Dataset content: Begin

(** X13. The TypeScript update works once. After a run with a valid version
    other than 1.0.0 no file that was rewritten has the literal of the
    pattern any more: every later run, whatever the version in memory then
    is, returns [False] and changes no file, so the TypeScript files keep the
    version of the first run. *)
Theorem update_typescript_version_once st v2 :
  valid_version (version st) → version st ≠ "1.0.0" →
  ∃ st2,
    update_typescript_version
      (with_version v2 (snd (update_typescript_version st))) = (Ret false, st2) ∧
    files st2 = files (snd (update_typescript_version st)).
Proof.
  intros Hv Hne.
  destruct (update_typescript_version_files st) as (F & V & R).
  change (project_root st ++ ts_files !!! 0) with (ts_file_1 st) in F.
  change (project_root st ++ ts_files !!! 1) with (ts_file_2 st) in F.
  set (st1 := with_version v2 (snd (update_typescript_version st))).
  assert (files st1 = files (snd (update_typescript_version st))) as F1 by done.
  assert (ts_file_1 st1 = ts_file_1 st ∧ ts_file_2 st1 = ts_file_2 st)
    as [P1 P2] by (unfold ts_file_1, ts_file_2; simpl; by rewrite R).
  assert (ts_file_1 st ≠ ts_file_2 st) as Hapart
    by (unfold ts_file_1, ts_file_2; intros H%app_inv_head; discriminate H).
  assert (rewritable (ts_file_1 st) typescript_re (files st1) = false) as N1.
  { rewrite F1, F.
    rewrite (rewritable_lookup _ _ _
               (rewrite_file (ts_file_1 st) typescript_re
                  (typescript_line (version st)) (files st)))
      by (by apply rewrite_file_lookup_ne).
    by apply typescript_not_rewritable_after. }
  assert (rewritable (ts_file_2 st) typescript_re (files st1) = false) as N2.
  { rewrite F1, F. by apply typescript_not_rewritable_after. }
  pose proof (update_typescript_version_result st1) as Hr.
  pose proof (update_typescript_version_files st1) as (F2 & _ & _).
  change (project_root st1 ++ ts_files !!! 0) with (ts_file_1 st1) in F2.
  change (project_root st1 ++ ts_files !!! 1) with (ts_file_2 st1) in F2.
  rewrite P1, P2 in Hr, F2. rewrite N1, N2 in Hr.
  rewrite (rewrite_file_not_rewritable (ts_file_1 st)) in F2 by done.
  rewrite (rewrite_file_not_rewritable (ts_file_2 st)) in F2 by done.
  destruct (update_typescript_version st1) as [[b|] st2]; [|done].
  simpl in *. injection Hr as ->. exists st2. by rewrite F2.
Qed.

Lemma update_typescript_version_once_witness :
  ∃ st2,
    update_typescript_version
      (with_version "1.2.4" (snd (update_typescript_version sample_ts_state)))
    = (Ret false, st2) ∧
    files st2 = files (snd (update_typescript_version sample_ts_state)).
Proof.
  apply (update_typescript_version_once sample_ts_state "1.2.4").
  - split; reflexivity.
  - discriminate.
Defined.

(** The sample: the first run puts 1.2.3 into the file; after a bump to
    1.2.4 the file still says 1.2.3. *)
Example update_typescript_sample :
  fst (update_typescript_version sample_ts_state) = Ret true ∧
  files (snd (update_typescript_version
                (with_version "1.2.4"
                   (snd (update_typescript_version sample_ts_state)))))
    !! ["frontend"; "src"; "services"; "AutoUpdater.ts"]
  = Some (File true true "getVersion() { return '1.2.3'; }").
Proof. by vm_compute. Qed.

(** ** A bump from the command line *)

Section main_bump.



End main_bump.



(** * Properties of the build script *)

Section build_properties.

Import Build.

Variable exec :
  string → option path → gmap path node → completed * gmap path node.

Local Arguments cwd_error : simpl never.

Ltac build_run :=
  unfold run_command, try_except_called, subprocess_run, exists_, print,
    mbind, Run_bind, mret, Run_ret; simpl.

Ltac close_console :=
  rewrite <- ?app_assoc; eexists; reflexivity.


(** [run_command] in a working directory that is not there: the error of
    starting the process is not caught, and nothing is run. *)
Lemma run_command_unusable (c : string) (cwd : option path) (check : bool)
    (st : env) (e : error) :
  cwd_error (files st) cwd = Some e →
  ∃ out,
    run_command exec c cwd check st
    = (Raised e, Env (files st) (console st ++ out) (trace st)).
Proof.
  intros Hc. build_run.
  destruct cwd as [d|]; simpl; rewrite ?Hc.
  - destruct e; try close_console.
    unfold cwd_error in Hc. destruct (files st !! d) as [[]|]; discriminate.
  - discriminate.
Qed.

Local Arguments run_command : simpl never.

Ltac builder :=
  unfold exists_, print, mbind, Run_bind, mret, Run_ret, path_exists; simpl.


Ltac run_unusable e :=
  match goal with
  | |- context [run_command exec ?c ?cwd ?chk ?s] =>
      let out := fresh "out" in
      let H := fresh "H" in
      destruct (run_command_unusable c cwd chk s e) as [out H];
      [ unfold cwd_error; simpl
      | simpl in H; rewrite H; clear H; simpl ]
  end.






(** X20. [build_electron_package] does not look for the [frontend]
    directory: when it is missing or is a file, the function does not
    return [False] but lets the error of starting the first packager run
    escape, and no command is run. *)
Theorem build_electron_package_no_directory (st : env) (e : error) :
  cwd_error (files st) (Some frontend_dir) = Some e →
  ∃ out,
    build_electron_package exec st
    = (Raised e, Env (files st) (console st ++ out) (trace st)).
Proof.
  intros He. unfold build_electron_package. builder.
  run_unusable e; [exact He|].
  close_console.
Qed.

End build_properties.



Lemma build_electron_package_no_directory_witness :
  ∃ out,
    Build.build_electron_package (Build.sample_exec Build.all_tools)
      (Build.Env ∅ [] [])
    = (Build.Raised (Build.NoSuchDirectory "frontend"),
       Build.Env ∅ ([] ++ out) []).
Proof.
  apply (build_electron_package_no_directory
           (Build.sample_exec Build.all_tools) (Build.Env ∅ [] [])).
  reflexivity.
Defined.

Dataset content: End

▶ _Problem description_
Scan the entries above. Copy each line that has the string "option".

▶ _Finished exercise_
  string → option path → gmap path node → completed * gmap path node.
Lemma run_command_unusable (c : string) (cwd : option path) (check : bool)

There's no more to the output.